Authors: Bradford Morrow
How to convey such an idea to her without undermining Russell was another story. Maybe some wounds never do mend.
“I’m so nervous,” she told Johnny, who was at the wheel.
“Who wouldn’t be. So am I.”
They first paid a call on Clifford, who had aged since last they saw him but seemed chipper this afternoon as he shuffled along the corridor. And he was downright ecstatic when they mentioned that they’d come also to visit Mary.
“She here now?” he asked, a broad toothy smile erupting across his white face. They hovered beside the aquarium.
“Not now,” his sister-in-law said. “But if she wants, we can bring her by tomorrow.”
“You do,” Clifford said, turning his attention back to the fish.
They checked into a motel in Los Alamos and telephoned Sarah Montoya at Pajarito. With Carl and Brice having left for Tularosa, she’d decided to let the center run itself for a few days, and taken up overseeing ranch matters until things got resolved downstate. Johnny told her, “We’re here, if Mary would still like to see us.”
The difficult delicacy of her role had never been more apparent. This collective upheaval was beginning to wear on her. She asked for their number at the motel and promised to pass it on to Mary.
“We’re only staying the night.
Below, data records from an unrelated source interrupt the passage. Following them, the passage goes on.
Lemma parse_request_header b d r :
  (u8 b =? NEGATIVE_RESPONSE_SID) = false -> negb (Z.land (u8 b) 0x40 =? 0) = false ->
  parse_request (b :: d) = Done r -> header_of_bytes (b :: d) (header r).
Proof.
  intros Hn Hp. unfold parse_request. change (byte_at (b :: d) 0) with (Done (E:=UdsDecodeError) (u8 b)).
  rewrite bind_Done. intros H. apply bind_inv in H as (h & Hh & H). apply bind_inv in H as (m & _ & [= <-]).
  cbn [header].
  header_arms (u8 b) d Es b1 Hh; header_fields;
    rewrite ?Z.add_0_r, ?Es; cbn [is_negative_response is_positive_response]; rewrite ?Hn, ?Hp;
    try reflexivity; try discriminate; try lia.
  intros Hs. split; [reflexivity|]. exists b1. split; [reflexivity | exact Hs].
Qed.

Lemma parse_positive_response_header b d r :
  (u8 b =? NEGATIVE_RESPONSE_SID) = false -> negb (Z.land (u8 b) 0x40 =? 0) = true ->
  parse_positive_response (b :: d) = Done r -> header_of_bytes (b :: d) (header r).
Proof.
  intros Hn Hp. unfold parse_positive_response.
  change (byte_at (b :: d) 0) with (Done (E:=UdsDecodeError) (u8 b)).
  rewrite bind_Done. cbv zeta. set (sid := uint 8 _).
  assert (Hsid : byte_at (E:=UdsDecodeError) (b :: d) 0 = Done (sid + RESPONSE_SID_OFFSET)).
  { bool_to_prop. unfold sid, RESPONSE_SID_OFFSET. rewrite positive_sid by assumption. reflexivity. }
  clearbody sid.
  intros H. apply bind_inv in H as (h & Hh & H). apply bind_inv in H as (m & _ & [= <-]).
  cbn [header].
  header_arms sid d Es b1 Hh; header_fields;
    rewrite ?Es; cbn [is_negative_response is_positive_response]; rewrite ?Hn, ?Hp;
    try reflexivity; try discriminate; try assumption; try lia.
Qed.
Lemma security_lockout_witness :
  let levels := rejections [1; 2; 3] 1 (key_accepted 1 ∅) in
  is_locked_out 5 levels 1 = true /\ is_locked_out 5 levels 1 = (5 <? 3 + DEFAULT_LOCKOUT_DURATION).
Proof.
  split; [reflexivity|].
  apply (security_lockout (key_accepted 1 ∅) 1 2 5 [1; 2; 3]); reflexivity || discriminate.
Defined.

(** The counter has eight bits: the 256th rejection makes it 0 again, and neither it
    nor the two after it start or extend a lockout, whenever they come. *)
Lemma security_attempts_wrap times levels l t t' :
  failed_attempts (get_or_new levels l) = 0 -> lockout_until (get_or_new levels l) = None ->
  zlen times = 255 ->
  is_locked_out t' (rejections (times ++ [t; t'; t']) l levels) l =
    from_option (fun u => t' <? u + DEFAULT_LOCKOUT_DURATION) false (last times).
Proof.
  intros Hf Hn Hlen.
  destruct (rejections_state times l levels Hf Hn) as (H1 & _ & H3); [lia|].
  unfold rejections in *. rewrite foldl_app. set (L := foldl _ _ times) in *. clearbody L. cbn [foldl].
  unfold is_locked_out. rewrite key_rejected_same. cbv zeta.
  rewrite (get_or_new_some _ _ _ (key_rejected_same t' l _)). cbn [failed_attempts lockout_until]. cbv zeta.
  rewrite (get_or_new_some _ _ _ (key_rejected_same t l _)). cbn [failed_attempts lockout_until]. cbv zeta.
  rewrite H1, H3, Hlen. unfold level_locked_out. cbn [lockout_until].
  change (uint 8 (255 + 1)) with 0. change (uint 8 (0 + 1)) with 1. change (uint 8 (1 + 1)) with 2.
  change (3 <=? 0) with false. change (3 <=? 1) with false. change (3 <=? 2) with false. change (3 <=? 255) with true.
  destruct (last times); reflexivity.
Qed.
End lockouts.
(* ===== verification/Correlator.v ===== *)
(** * Request and response correlation (src/protocols/diagnostic/request_correlator.cpp)

    Pending requests are queued per pair of addresses; a response takes the oldest
    request of its service, or the oldest of all.

    [std::chrono::steady_clock::now()] is the argument [now] of [check_timeouts].
    Counters wrap at their widths.  A callback is a number; the calls, with the
    objects that their pointers refer to at the time, are recorded in [calls]. *)

From Stdlib Require Import ZArith Lia.
From Stdlib Require Import Strings.Byte.
From stdpp Require Import base numbers list gmap strings.
From S2P Require Import Prelude Diagnostic.
From S2P Require Uds.

Definition MILLISECOND : Z := 1000000.
Definition MAX_COMPLETED_HISTORY : Z := 1000.

(** ** Pairs *)

Record Request := mkRequest {
  rq_header : Uds.UdsHeader;
  rq_message : Uds.UdsServiceMessage;
  rq_transport : TransportInfo;
  rq_timestamp : Z
}.

Record Response := mkResponse {
  rs_header : Uds.UdsHeader;
  rs_message : Uds.UdsServiceMessage;
  rs_transport : TransportInfo;
  rs_timestamp : Z;
  rs_pending_count : Z
}.

Record RequestResponsePair := mkPair {
  request : Request;
  response : option Response
}.

Definition is_negative_header (h : Uds.UdsHeader) : bool :=
  match Uds.direction h with Uds.NegativeResponse => true | _ => false end.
So please let her know as soon as you can.”
“Your uncle Clifford is doing well, don’t you think?”
“It was good to see him,” Johnny said. “Tell Mary our fingers are crossed.”
Mary was sitting right there on the banco in the kitchen and heard Sarah’s half of the conversation.
“Here’s the number. Their fingers are crossed that you’ll call, your brother said.”
“Jim?”
“No, Johnny.”
“Johnny’s with my mother?”
Sarah nodded.
“Guess this is it, then.”
“Whatever kind of rapport you want with your family from here on out is up to you. Not that you haven’t held the key all along.”
Mary ran her hand over the back of her neck. Having made the decision to return the silver necklace Marcos had bought at San Felipe de Nerí for her twenty-first birthday—she’d placed it, with a note, in his dresser drawer, along with the other jewelry he’d given her—she nonetheless felt oddly naked in its absence. Unprotected somehow, exposed.
“Let me ask you a question, Mary. What’s to prevent you from trying to follow through on what you originally planned to do when you left Gallup?”
“I’m not good enough.”
“That’s not what Marcos says. You’re the best actor in that company, according to him.”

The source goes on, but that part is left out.